On to polishing the sky: my second Wake point relates to what Lynch calls “Pornosophical philotheology” (U 564). As a variously apocryphal and forged new “Evidentament” (FW 253.19), the Wake represents Joyce’s decision to—in the nice phrase of Oliver St. John Gogarty—“extract the Logos, the Divine word or Reason from its tabernacle, and turn it muttering and maudlin into the street” (4). Francis Grose’s 1785 Classical Dictionary of the Vulgar Tongue glosses the expression “Irish evidence” as false swearing and false witness; the final mode of swearing denigrated in The Ayenbite of Inwyt. This disingenuous element of the Wake, which will pardon heresy as hearsay, gives it the greatest licence in swearing against the most irreproachable, the Word and God. Jean-Michel Rabaté notes the “maternal function of heresy” at work in Dubliners and Ulysses (26), but does not consider the Wake, wherein the almighty father, whose very presence is a gambit at best, is being goaded to action in just such a rugged mother tongue (“Mummum” [FW 259.10]). In this sense the Wake runs counterpoint to scripture, exchanging the roles of authority by ironically investing the reader with the absent God’s position, and thus, the one to whom offence is offered: “I will describe you in a word. Thou. (I beg your pardon.)” (FW 422.10). We ourselves have become Joyce’s last bad word.
Notes
Abbreviations:
D — Dubliners
FW — Finnegans Wake
P — A Portrait of the Artist as a Young Man
U — Ulysses
Works Cited
Adams, Robert M. James Joyce: Common Sense and Beyond. New York: Random, 1966.

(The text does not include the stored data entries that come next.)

(** ** A revocation that a reload undoes in the mirror *)

Definition revoked : Reg := (SetConnectionStatus "conn" RevokedStatus loaded).2.
(** A reload that read the file before the revocation replaces the mirror after it. *)
Definition overtaken : Reg := set_r_connStatus (r_connStatus loaded) revoked.

Lemma Ok_inj {E A} (a b : A) : (Ok a : res E A) = Ok b → a = b.
Proof. by intros [= ->]. Qed.

Lemma loaded_room : room loaded.
Proof.
  split; [exact loaded_roomy_2|]. intros fresh Hf. assert (Hd : r_disk loaded = file) by (vm_compute; reflexivity).
  rewrite Hd, file_loads in Hf. apply Ok_inj in Hf. rewrite <-Hf. exact loaded_roomy_2.
Qed.

Example reload_loses_revocation :
  reg_reachable_late overtaken ∧ c_Status <$> r_connections overtaken !! "conn" = Some RevokedStatus ∧
  r_connStatus overtaken !! "conn" = Some ActiveStatus.
Proof.
  split; [|split; vm_compute; reflexivity]. exists loaded. split; [apply loaded_started|].
  eapply rtc_l; [apply rl_step, (rs_op loaded reg_world _ _ loaded_room (op_SetConnectionStatus loaded "conn" RevokedStatus))|].
  apply rtc_once. exact (rl_mirror revoked reg_world file loaded file_unsigned file_loads).
Qed.

Lemma resolve_sound_witness : ∃ e, resolveLocked loaded alice "bind" = Ok e ∧ ef_Binding e = binding.
Proof.
  destruct (resolveLocked loaded alice "bind") as [e|e] eqn:E; [|exfalso; vm_compute in E; discriminate E].
  exists e. split; [done|]. destruct (resolve_sound loaded alice "bind" e E) as (b & d & Hb & -> & _).
  assert (H : r_bindings loaded !! "bind" = Some binding) by (vm_compute; reflexivity). congruence.
Defined.

Lemma connection_cut_off_witness : ∃ s', SetConnectionStatus "conn" RevokedStatus loaded = (Ok tt, s') ∧ out_of_service s' "conn" ∧ broker_grant ∈ r_revokes s'.
Proof.
  destruct (SetConnectionStatus "conn" RevokedStatus loaded) as [r s'] eqn:E.
  assert (r = Ok tt) as -> by (apply (f_equal fst) in E; vm_compute in E; by symmetry).
  exists s'. split; [done|].
  destruct (connection_cut_off loaded "conn" connection RevokedStatus (Ok tt) s') as (Hout & _ & _ & _ & _ & Hok);
    [apply loaded_reachable|apply loaded_roomy|done|vm_compute; reflexivity|by right; left|exact E|].
  split; [exact Hout|]. destruct (Hok eq_refl) as [Hrev _]. apply (Hrev ltac:(discriminate) "bind"); [vm_compute; reflexivity|reflexivity].
Defined.

Lemma managed_call_admitted_witness : ∃ t e s',
  AuthorizeProjectedCall noon managed_alice "read-docs" (reading "docs/a.txt") loaded = (Ok (t, e), s') ∧ ReverifyEffective s' e = true.
Proof.
  destruct (AuthorizeProjectedCall noon managed_alice "read-docs" (reading "docs/a.txt") loaded) as [[[t e]|err] s'] eqn:E;
    [|exfalso; apply (f_equal fst) in E; vm_compute in E; discriminate E].
  exists t, e, s'. split; [reflexivity|].
  by destruct (managed_call_admitted noon managed_alice "read-docs" (reading "docs/a.txt") t e loaded s') as (_ & Hv & _);
    [apply loaded_reachable_late|done|exact E|].
Defined.

(** A first process holds a lease; a second one joins it, and takes over when it is over. *)
Module LeaseExample.
#[export] Instance lease_world : LeaseWorld.
Proof.
  refine {| lw_lock_fails := false; lw_read_fails := false; lw_write_fails := false; lw_holder := Some "0a0b"; lw_range := λ m, map_to_list m |}.
  - by intros h [= <-].
  - done.
Defined.
Definition fresh (f : LeaseFile) : Leases := mkLeases true false ∅ f.
Definition take_lease (now : Z) (f : LeaseFile) : res TErr (RefreshLease * bool) * Leases :=
  AcquireRefreshLease (r_connStatus loaded) "conn" "google" 30 now (fresh f).
Definition first : RefreshLease := mkLease "conn" "google" "0a0b" 130.
Definition second : RefreshLease := mkLease "conn" "google" "0a0b" 170.
End LeaseExample.
Import LeaseExample.

Example lease_story : (take_lease 100 NoLedger).1 = Ok (first, true) ∧ (take_lease 110 (Ledger [first])).1 = Ok (first, false) ∧
  (take_lease 140 (Ledger [first])).1 = Ok (second, true).
Proof. split_and!; vm_compute; reflexivity. Qed.


(** * Behaviour that departs from the comments in the code *)

Module RegDivergence.
(** A connection of a team, used by its member. *)
Definition squad : Team := mkTeam SchemaVersion "squad" ["alice"] [] false 1 "operator" 1 ActiveStatus (issued "squad").
Definition team_connection : Connection :=
  mkConnection SchemaVersion "conn" (mkOwner TeamOwner "squad") "files" "" 1 ActiveStatus "" ZeroTime "" no_retry no_retry no_retry no_retry ZeroTime 0 false ∅.
Definition team_file : option (Snap * (Z * Z)) :=
  Some (mkSnap SchemaVersion [files] [team_connection] [] [binding] [workload] ∅ [] [] [] ∅ [] [] [squad] [broker_grant] [] [], (1, 10)).
Definition team_loaded : Reg := match Load team_file with Ok s => s | Err _ => NewStore end.

(** A registry whose surface drifted, with an operation that another process journals. *)
Definition drifted : Connection :=
  set_c_Status DegradedStatus (set_c_Revision 1 (set_c_Metadata {[LabelAcceptSurface := digest]} connection)).
Definition drifted_file : option (Snap * (Z * Z)) :=
  Some (mkSnap SchemaVersion [files] [drifted] [] [binding] [] ∅ [] [] [] ∅ [] [] [] [] [] [], (1, 10)).
Definition drifted_loaded : Reg := match Load drifted_file with Ok s => s | Err _ => NewStore end.

Definition operation : Operation := mkOperation 1 "op" "install" "files" "alice" "home" "cell" "v1" "key" "queued" [] "" "" "" 1 1.
Definition journalled_file : option (Snap * (Z * Z)) :=
  Some (mkSnap SchemaVersion [files] [set_c_Status DisabledStatus connection] [] [binding] [workload] ∅ [] [] [operation] ∅ [] [] [] [broker_grant]
          [ChPolicy policy; ChProfile profile] [], (3, 30)).
End RegDivergence.
Import RegDivergence.

(** Dropping a team's connection saves a file that no longer loads: the member's workload row
    outlives its binding. *)
Example drop_leaves_unloadable :
  (DropTeamConnection "conn" team_loaded).1 = Ok tt ∧ match Load (r_disk (DropTeamConnection "conn" team_loaded).2) with Ok _ => False | Err e => e = TInvalid end.
Proof. split; vm_compute; reflexivity. Qed.

(** A revoked connection comes back through [disabled]. *)
Example revoked_returns :
  let s1 := (SetConnectionStatus "conn" RevokedStatus loaded).2 in
  let s2 := (SetConnectionStatus "conn" DisabledStatus s1).2 in
  (SetConnectionStatus "conn" ActiveStatus s1).1 = Err TRevoked ∧
  c_Status <$> r_connections (SetConnectionStatus "conn" ActiveStatus s2).2 !! "conn" = Some ActiveStatus.
Proof. split; vm_compute; reflexivity. Qed.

Burgess, Anthony. You’ve Had Your Time. London: Heinemann, 1990.
Gogarty, Oliver St. John. “Roots in Resentment: James Joyce’s Revenge.” The Observer 7 May 1939 4.
Graves, Robert. Lars Porsena, or The Future of Swearing and Improper Language. London: Kegan Paul, Trench, Trubner & Co.; New York: Dutton & Co., 1927.
Grose, Francis. A Classical Dictionary of the Vulgar Tongue. 1785. Menston, U.K.: Scolar, 1968.
Joyce, James. Dubliners. 1914. Ed. Robert Scholes in consultation with Richard Ellmann. New York: Viking, 1969.
—. Finnegans Wake. 1939. New York: Penguin, 1976.
—. A Portrait of the Artist as a Young Man. 1916. Ed. Chester G. Anderson. Viking Critical Library. New York: Penguin, 1977.
—. Ulysses. 1922. London: Penguin, 1992.
Montagu, Ashley. The Anatomy of Swearing. London: Rapp & Whiting; New York: Macmillan, 1968.
Morris, Richard, ed. Dan Michel’s Ayenbite of Inwyt, or, Remorse of Conscience. London: Trübner, 1866.
Nietzsche, Friedrich. Beyond Good and Evil. 1886. Basic Writings of Nietzsche. Trans. and Ed. Walter Kaufmann. Toronto: Modern Library, 1992. 179-435.
Rabaté, Jean-Michel. James Joyce, Authorized Reader. Baltimore: Johns Hopkins UP, 1991.
Steiner, George. Extraterritorial: Papers on Literature and the Language Revolution. New York: Atheneum, 1971.